[The data — start]
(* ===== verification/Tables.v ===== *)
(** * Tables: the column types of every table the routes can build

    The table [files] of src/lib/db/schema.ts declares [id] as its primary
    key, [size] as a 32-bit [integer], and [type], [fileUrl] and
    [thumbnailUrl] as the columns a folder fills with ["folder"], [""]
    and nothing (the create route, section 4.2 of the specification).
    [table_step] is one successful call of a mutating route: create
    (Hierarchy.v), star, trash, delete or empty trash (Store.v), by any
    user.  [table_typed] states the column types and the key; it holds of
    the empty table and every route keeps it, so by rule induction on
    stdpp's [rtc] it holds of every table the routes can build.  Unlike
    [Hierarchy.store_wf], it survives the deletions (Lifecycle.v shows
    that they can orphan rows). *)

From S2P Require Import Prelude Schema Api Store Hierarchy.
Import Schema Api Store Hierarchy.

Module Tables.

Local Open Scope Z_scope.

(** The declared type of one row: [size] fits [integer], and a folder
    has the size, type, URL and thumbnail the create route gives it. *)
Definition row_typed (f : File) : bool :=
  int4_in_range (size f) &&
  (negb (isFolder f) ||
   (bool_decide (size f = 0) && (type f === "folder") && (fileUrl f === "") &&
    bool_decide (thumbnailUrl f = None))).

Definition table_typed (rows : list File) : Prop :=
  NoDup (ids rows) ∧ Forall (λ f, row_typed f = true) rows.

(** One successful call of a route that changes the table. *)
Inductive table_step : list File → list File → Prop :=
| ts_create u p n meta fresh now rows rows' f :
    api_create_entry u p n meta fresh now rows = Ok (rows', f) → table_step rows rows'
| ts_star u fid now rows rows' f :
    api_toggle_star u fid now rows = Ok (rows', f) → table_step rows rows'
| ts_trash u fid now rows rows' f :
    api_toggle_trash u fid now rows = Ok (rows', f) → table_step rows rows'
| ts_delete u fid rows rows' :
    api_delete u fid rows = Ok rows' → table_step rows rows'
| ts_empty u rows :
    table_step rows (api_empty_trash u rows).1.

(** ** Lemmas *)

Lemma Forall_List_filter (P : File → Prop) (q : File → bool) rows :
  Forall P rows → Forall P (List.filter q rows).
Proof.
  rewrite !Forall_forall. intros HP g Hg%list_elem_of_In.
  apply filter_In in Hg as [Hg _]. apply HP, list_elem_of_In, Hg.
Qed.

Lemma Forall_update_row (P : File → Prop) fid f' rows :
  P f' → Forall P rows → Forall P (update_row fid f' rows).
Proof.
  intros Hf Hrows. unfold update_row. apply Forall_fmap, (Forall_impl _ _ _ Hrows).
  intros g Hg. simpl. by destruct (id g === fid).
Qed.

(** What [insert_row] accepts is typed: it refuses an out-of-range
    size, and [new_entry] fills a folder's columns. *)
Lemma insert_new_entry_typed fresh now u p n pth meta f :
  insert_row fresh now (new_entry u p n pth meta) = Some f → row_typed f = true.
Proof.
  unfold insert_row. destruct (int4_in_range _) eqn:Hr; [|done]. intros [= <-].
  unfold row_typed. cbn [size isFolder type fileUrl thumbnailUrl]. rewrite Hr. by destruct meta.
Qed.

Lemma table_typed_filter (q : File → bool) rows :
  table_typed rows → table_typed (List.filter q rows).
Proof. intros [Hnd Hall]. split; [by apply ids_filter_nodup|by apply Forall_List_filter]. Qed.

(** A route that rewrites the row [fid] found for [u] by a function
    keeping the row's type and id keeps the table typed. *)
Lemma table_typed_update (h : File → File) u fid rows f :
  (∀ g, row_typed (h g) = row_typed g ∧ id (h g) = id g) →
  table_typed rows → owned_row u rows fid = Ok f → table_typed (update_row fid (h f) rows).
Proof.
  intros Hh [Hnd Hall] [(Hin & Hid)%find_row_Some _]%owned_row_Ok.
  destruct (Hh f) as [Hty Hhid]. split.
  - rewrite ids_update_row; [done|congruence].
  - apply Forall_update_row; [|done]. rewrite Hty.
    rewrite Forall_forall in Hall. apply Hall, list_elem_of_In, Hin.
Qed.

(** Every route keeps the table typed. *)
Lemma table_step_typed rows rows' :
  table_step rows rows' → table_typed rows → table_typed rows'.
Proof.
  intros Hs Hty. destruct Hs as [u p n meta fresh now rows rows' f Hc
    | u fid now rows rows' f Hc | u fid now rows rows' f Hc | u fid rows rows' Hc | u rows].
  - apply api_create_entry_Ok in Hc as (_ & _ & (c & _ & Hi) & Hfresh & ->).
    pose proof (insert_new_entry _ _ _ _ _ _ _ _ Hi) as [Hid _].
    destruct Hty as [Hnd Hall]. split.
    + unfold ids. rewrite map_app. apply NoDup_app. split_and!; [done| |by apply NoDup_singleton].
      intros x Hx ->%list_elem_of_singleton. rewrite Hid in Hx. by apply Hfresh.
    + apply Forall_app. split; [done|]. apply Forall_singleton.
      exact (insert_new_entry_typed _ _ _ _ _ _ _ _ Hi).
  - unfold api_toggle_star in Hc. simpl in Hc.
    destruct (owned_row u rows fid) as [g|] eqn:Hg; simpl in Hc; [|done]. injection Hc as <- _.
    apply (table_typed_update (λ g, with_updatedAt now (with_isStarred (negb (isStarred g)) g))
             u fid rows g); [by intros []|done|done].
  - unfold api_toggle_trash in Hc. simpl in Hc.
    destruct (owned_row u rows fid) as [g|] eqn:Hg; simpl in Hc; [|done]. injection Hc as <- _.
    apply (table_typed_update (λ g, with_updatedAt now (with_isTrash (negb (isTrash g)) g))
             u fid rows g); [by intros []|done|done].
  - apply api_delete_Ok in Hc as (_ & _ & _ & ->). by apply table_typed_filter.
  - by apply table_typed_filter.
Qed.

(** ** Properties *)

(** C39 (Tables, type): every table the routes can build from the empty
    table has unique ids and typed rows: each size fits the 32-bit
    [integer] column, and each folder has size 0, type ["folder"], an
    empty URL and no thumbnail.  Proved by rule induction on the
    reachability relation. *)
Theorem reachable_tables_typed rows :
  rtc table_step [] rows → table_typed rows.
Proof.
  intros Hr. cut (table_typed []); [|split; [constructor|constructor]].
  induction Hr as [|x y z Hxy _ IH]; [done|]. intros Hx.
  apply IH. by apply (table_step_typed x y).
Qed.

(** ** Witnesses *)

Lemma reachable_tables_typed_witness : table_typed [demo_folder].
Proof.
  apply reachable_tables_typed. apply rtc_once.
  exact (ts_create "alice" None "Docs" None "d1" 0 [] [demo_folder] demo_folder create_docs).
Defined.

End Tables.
[The data — finish]
Requirement: Return the span of lines in the data above that opens at the line with "and nothing (the" and closes at the line with "[Hierarchy.store_wf], it survives", exactly, ends included, nothing else.

Task response:
    and nothing (the create route, section 4.2 of the specification).
    [table_step] is one successful call of a mutating route: create
    (Hierarchy.v), star, trash, delete or empty trash (Store.v), by any
    user.  [table_typed] states the column types and the key; it holds of
    the empty table and every route keeps it, so by rule induction on
    stdpp's [rtc] it holds of every table the routes can build.  Unlike
    [Hierarchy.store_wf], it survives the deletions (Lifecycle.v shows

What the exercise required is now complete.